Frederick Manley Blakeslee was born December 4, 1898 in Buffalo, NY. His parents were Bertha and Harland "Harvey" Manley Blakeslee. The family was of English ancestry. His father was a skilled factory machinist. There were two children in the family. His younger sister was born in 1908. They lived at 367 Hudson Street.

He studied mechanical drafting and basic art training at the Albright Art School in Buffalo.

He worked from 1915 to 1920 in the drafting department of the Curtiss Aeroplane Factory, which was only three blocks from his family home. He was transferred to a Brooklyn factory in 1921, and afterwards studied art at Brooklyn's Pratt Institute, and received his certificate in 1926.

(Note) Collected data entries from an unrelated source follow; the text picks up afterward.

(** ** parse_commands in closed form *)

Lemma parse_commands_loop_spec check snapshot kept warnings :
  (check = true -> Forall (fun c => is_show c = true) kept) ->
  parse_commands_loop check snapshot (kept ++ snapshot) warnings =
    match List.find (fun c => negb (allowed c)) snapshot with
    | Some item => Halt (fail_json {[ "msg" := VStr (not_allowed_msg item) ]})
    | None =>
        Ret (kept ++ surviving check snapshot,
             warnings ++ dropped_warnings check snapshot)
    end.
Proof.
  revert kept warnings.
  induction snapshot as [|item rest IH]; intros kept warnings Hkept.
  - simpl. destruct check; simpl; by rewrite !app_nil_r.
  - cbn [parse_commands_loop List.find]. fold (allowed item).
    destruct (allowed item) eqn:Hal; simpl; [|done].
    fold (is_show item).
    assert (Hnext : parse_commands_loop check rest ((kept ++ [item]) ++ rest)
                      warnings = parse_commands_loop check rest
                                   (kept ++ item :: rest) warnings)
      by by rewrite <- app_assoc.
    destruct check; simpl.
    + specialize (Hkept eq_refl).
      destruct (is_show item) eqn:Hshow; simpl.
      * rewrite <- Hnext, IH
          by (intros _; apply Forall_app; split; [done|by constructor]).
        destruct (List.find _ rest); [done|]. simpl.
        by rewrite <- ?app_assoc.
      * rewrite list_remove_app.
        2:{ intros Hin. rewrite Forall_forall in Hkept.
            apply Hkept in Hin. congruence. }
        rewrite IH by done.
        destruct (List.find _ rest); [done|]. simpl.
        by rewrite <- ?app_assoc.
    + rewrite <- Hnext, IH by done.
      destruct (List.find _ rest); [done|]. simpl.
      by rewrite <- app_assoc.
Qed.

(** [parse_commands] fails on the first command outside the allow-list;
    otherwise it returns the commands that survive and the warnings for
    those that do not. *)
Lemma parse_commands_spec p :
  parse_commands p =
    match first_rejected p.(commands) with
    | Some item => Halt (fail_json {[ "msg" := VStr (not_allowed_msg item) ]})
    | None =>
        Ret (surviving p.(check_mode) p.(commands),
             dropped_warnings p.(check_mode) p.(commands))
    end.
Proof.
  unfold parse_commands.
  by apply (parse_commands_loop_spec _ _ [] []).
Qed.

(** ** The loops, one step at a time *)

Section Loops.
Context `{W : Collaborators}.
Implicit Types (m : MatchPolicy) (t : list Event) (c item : Conditional).
Implicit Types (conds snap : list Conditional) (resp : list string).

Lemma evaluate_cons m resp item rest conds :
  evaluate m resp (item :: rest) conds =
    let r := Conditional_call item.(raw) resp in
    match r with
    | Raise e => (Halt (uncaught e), [Evaluated item r])
    | Ok true =>
        match m with
        | any => (Ret [], [Evaluated item r])
        | all =>
            match list_remove item conds with
            | None => (Halt (uncaught remove_absent), [Evaluated item r])
            | Some conds' =>
                ((evaluate m resp rest conds').1,
                 Evaluated item r :: (evaluate m resp rest conds').2)
            end
        end
    | Ok false =>
        ((evaluate m resp rest conds).1,
         Evaluated item r :: (evaluate m resp rest conds).2)
    end.
Proof.
  cbn [evaluate]. unfold bind, emit, halt, ret.
  destruct (Conditional_call _ _) as [[|]|e]; cbn; [|by destruct evaluate|done].
  destruct m; [|done].
  destruct (list_remove _ _); [by destruct evaluate|done].
Qed.

Lemma poll_S m secs cmds n k conds prev :
  poll m secs cmds (S n) k conds prev =
    let r := run_api_commands k cmds false in
    match r with
    | Raise e => (Halt (uncaught e), [Dispatched k cmds r])
    | Ok resp =>
        match evaluate m resp conds conds with
        | (Halt o, te) => (Halt o, Dispatched k cmds r :: te)
        | (Ret [], te) => (Ret ([], Some resp), Dispatched k cmds r :: te)
        | (Ret (c :: cs), te) =>
            if secs <? 0 then
              (Halt (uncaught negative_sleep),
               Dispatched k cmds r :: te ++ [Slept secs])
            else
              ((poll m secs cmds n (S k) (c :: cs) (Some resp)).1,
               Dispatched k cmds r :: te ++ Slept secs ::
                 (poll m secs cmds n (S k) (c :: cs) (Some resp)).2)
        end
    end.
Proof.
  cbn [poll]. unfold bind, emit, halt, ret, sleep.
  destruct (run_api_commands _ _ _) as [resp|e]; cbn; [|done].
  destruct (evaluate _ _ _ _) as [[[|c cs]|o] te]; cbn; [| |done].
  - by rewrite app_nil_r.
  - destruct (secs <? 0); cbn; [done|].
    by destruct poll.
Qed.

(** *** What an evaluation pass records *)

Lemma evaluate_events m resp snap conds :
  Forall (fun x => exists c, c ∈ snap /\
                     x = Evaluated c (Conditional_call c.(raw) resp))
    (evaluate m resp snap conds).2.
Proof.
  revert conds. induction snap as [|item rest IH]; intros conds.
  - constructor.
  - assert (Hhd : exists c, c ∈ item :: rest /\
              Evaluated item (Conditional_call item.(raw) resp) =
              Evaluated c (Conditional_call c.(raw) resp))
      by (exists item; split; [left|done]).
    assert (Htl : forall conds',
              Forall (fun x => exists c, c ∈ item :: rest /\
                        x = Evaluated c (Conditional_call c.(raw) resp))
                (evaluate m resp rest conds').2).
    { intros conds'. eapply Forall_impl; [apply IH|].
      intros x (c & Hc & ->). exists c. split; [by right|done]. }
    rewrite evaluate_cons. cbn zeta.
    destruct (Conditional_call _ _) as [[|]|e] eqn:E; cbn.
    + destruct m.
      * destruct (list_remove _ _); cbn; constructor; auto.
      * constructor; auto.
    + constructor; auto.
    + constructor; auto.
Qed.

Lemma evaluate_no_dispatch m resp snap conds :
  dispatches (evaluate m resp snap conds).2 = 0%nat.
Proof.
  apply count_zero. eapply Forall_impl; [apply evaluate_events|].
  by intros x (c & _ & ->).
Qed.

Lemma evaluate_no_sleep m resp snap conds :
  sleeps (evaluate m resp snap conds).2 = 0%nat.
Proof.
  apply count_zero. eapply Forall_impl; [apply evaluate_events|].
  by intros x (c & _ & ->).
Qed.

(** *** The pending list after an evaluation pass *)

Lemma evaluate_settle m resp snap kept :
  NoDup (kept ++ snap) ->
  evaluate m resp snap (kept ++ snap) = settle m resp snap kept.
Proof.
  revert kept. induction snap as [|item rest IH]; intros kept Hnd.
  - cbn. by rewrite app_nil_r.
  - rewrite evaluate_cons. cbn. unfold evaluation.
    destruct (Conditional_call _ _) as [[|]|e]; [| |done].
    + destruct m; [|done].
      apply NoDup_app in Hnd as (Hk & Hdisj & Hs).
      apply NoDup_cons in Hs as [Hi Hs].
      rewrite list_remove_app.
      2:{ intros Hin. apply (Hdisj _ Hin). left. }
      rewrite IH; [done|].
      apply NoDup_app. split_and!; [done| |done].
      intros x Hx Hx'. apply (Hdisj _ Hx). by right.
    + replace (kept ++ item :: rest) with ((kept ++ [item]) ++ rest)
        by by rewrite <- app_assoc.
      rewrite IH; [done|]. by rewrite <- app_assoc.
Qed.

(** A pass that comes back either was cut short by a condition that
    holds (under [any]), or went through the whole list, keeping the
    conditions that do not hold. *)
Lemma settle_Ret m resp snap kept cs t :
  settle m resp snap kept = (Ret cs, t) ->
  (m = any /\ cs = [] /\ exists c, Evaluated c (Ok true) ∈ t) \/
  (cs = kept ++ filter (unmet resp) snap /\
   t = evaluation resp <$> snap /\
   Forall (fun c => exists b, Conditional_call c.(raw) resp = Ok b) snap /\
   (m = any -> Forall (unmet resp) snap)).
Proof.
  revert kept cs t. induction snap as [|item rest IH]; intros kept cs t.
  - cbn. intros [= <- <-]. right. rewrite app_nil_r.
    split_and!; [done..|constructor|by constructor].
  - cbn. unfold evaluation at 1 2 3 4.
    destruct (Conditional_call _ _) as [[|]|e] eqn:E; [| |done].
    + destruct m.
      * destruct (settle _ _ _ _) as [r' t'] eqn:Es. cbn.
        intros [= -> <-].
        destruct (IH _ _ _ Es) as [([=] & _)|(-> & -> & Hok & _)].
        right. rewrite decide_False by (unfold unmet; congruence).
        split_and!; [done| |by constructor; eauto|done].
        unfold evaluation at 2. by rewrite E.
      * intros [= <- <-]. left. split_and!; [done..|].
        exists item. left.
    + destruct (settle _ _ _ _) as [r' t'] eqn:Es. cbn.
      intros [= -> <-].
      destruct (IH _ _ _ Es) as [(-> & -> & c & Hc)|(-> & -> & Hok & Hany)].
      * left. split_and!; [done..|]. exists c. by right.
      * right. rewrite decide_True by done.
        split_and!; [by rewrite <- app_assoc| |by constructor; eauto|].
        -- unfold evaluation at 2. by rewrite E.
        -- intros Hm. constructor; [done|auto].
Qed.

Lemma evaluate_prefix m resp snap conds :
  evaluated_of (evaluate m resp snap conds).2 `prefix_of` snap.
Proof.
  revert conds. induction snap as [|item rest IH]; intros conds.
  - done.
  - rewrite evaluate_cons. cbn zeta.
    destruct (Conditional_call _ _) as [[|]|e]; cbn.
    + destruct m; [destruct (list_remove _ _)|]; cbn;
        apply prefix_cons; auto using prefix_nil.
    + apply prefix_cons, IH.
    + apply prefix_cons, prefix_nil.
Qed.

Lemma evaluate_sublist m resp snap conds cs t :
  evaluate m resp snap conds = (Ret cs, t) -> cs `sublist_of` conds.
Proof.
  revert conds cs t. induction snap as [|item rest IH]; intros conds cs t.
  - cbn. unfold ret. by intros [= <- <-].
  - rewrite evaluate_cons. cbn zeta.
    destruct (Conditional_call _ _) as [[|]|e]; [| |done].
    + destruct m.
      * destruct (list_remove _ _) as [conds'|] eqn:Er; [|done].
        destruct (evaluate _ _ _ _) as [r' t'] eqn:Ee. cbn.
        intros [= -> <-]. apply IH in Ee.
        apply list_remove_Some in Er as (l1 & l2 & -> & -> & _).
        etrans; [exact Ee|].
        apply sublist_app; [done|]. by apply sublist_cons.
      * intros [= <- <-]. apply sublist_nil_l.
    + destruct (evaluate _ _ _ _) as [r' t'] eqn:Ee. cbn.
      intros [= -> <-]. by apply IH in Ee.
Qed.

(** Under [all], a condition leaves the pending list only by
    evaluating true. *)
Lemma evaluate_all_cover resp snap conds cs t :
  evaluate all resp snap conds = (Ret cs, t) ->
  forall c, c ∈ conds -> c ∈ cs \/ Evaluated c (Ok true) ∈ t.
Proof.
  revert conds cs t. induction snap as [|item rest IH]; intros conds cs t.
  - cbn. unfold ret. intros [= <- <-]. auto.
  - rewrite evaluate_cons. cbn zeta.
    destruct (Conditional_call _ _) as [[|]|e]; [| |done].
    + destruct (list_remove _ _) as [conds'|] eqn:Er; [|done].
      destruct (evaluate _ _ _ _) as [r' t'] eqn:Ee. cbn.
      intros [= -> <-] c Hc.
      apply list_remove_Some in Er as (l1 & l2 & -> & -> & _).
      assert (c = item \/ c ∈ l1 ++ l2) as [->|Hc'].
      { rewrite !elem_of_app, elem_of_cons in *. tauto. }
      * right. left.
      * destruct (IH _ _ _ Ee c Hc'); [by left|right; by right].
    + destruct (evaluate _ _ _ _) as [r' t'] eqn:Ee. cbn.
      intros [= -> <-] c Hc.
      destruct (IH _ _ _ Ee c Hc); [by left|right; by right].
Qed.

(** *** Where the loops stop *)

Lemma evaluate_shape m resp snap conds :
  shape m (fun r => r = Ret [])
    (evaluate m resp snap conds).1 (evaluate m resp snap conds).2.
Proof.
  revert conds. induction snap as [|item rest IH]; intros conds.
  - left. constructor.
  - rewrite evaluate_cons. cbn zeta.
    destruct (Conditional_call _ _) as [[|]|e] eqn:E; cbn.
    + destruct m.
      * assert (Hns : ~ stops all (Evaluated item (Ok true))).
        { intros [[? [=]]|[[=] _]]. }
        destruct (list_remove _ _); cbn.
        -- by apply shape_cons.
        -- left. by repeat constructor.
      * apply (shape_last _ _ _ []); [constructor|].
        right. split_and!; [done| |done]. by exists item.
    + apply shape_cons; [|done].
      intros [[? [=]]|[_ [? [=]]]].
    + apply (shape_last _ _ _ []); [constructor|].
      left. by exists e.
Qed.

While a student at Pratt, he became engaged to Lorna Jones, a pupil in the librarian program. They married June 21, 1930, but never had any children. At this same time, Blakeslee joined a circle of young Pratt Institute artists who were soon to work in the pulps, including H.W. Scott, Walt Baumhofer, A.L. Ross, J.F.Gould, and Rudy Belarski, who helped Blakeslee to get his first cover assignments for pulps in 1929.

Blakeslee became a leader in the field of aviation pulps, as well as a top cover artist for railroad pulps. He was also a top pen & ink man, who drew over one thousand interior black and white story illustrations for Popular Publications, his primary publisher. Blakeslee painted 423 pulp covers — 306 of those appeared on every issue of Battle Birds, Captain Combat, Dare-Devil Aces, Dusty Ayres and His Battle Birds, and G-8 and His Battle Aces, which was an amazing feat that no other pulp artist can claim.

In 1941, Fred & Lorna Blakeslee moved to Roslyn Heights, Long Island.

During WWII, he served in the U.S. Coast Guard Reserve as a Seaman 1st Class on routine coastal patrols for Nazi U-Boats.

After the war, Blakeslee found only a little work for slick magazines, such as American Weekly and Argosy.

As freelance work became harder to find, Blakeslee returned to his earlier occupation as an industrial draftsman for Sperry-Rand Corporation at nearby Lake Success, NY, where he worked for 15 years.

He retired in 1963 and moved to Danville ,Vermont, where he painted picturesque landscapes of the White Mountains.

Frederick Blakeslee died of a heart attack at age 74 on March 5, 1973.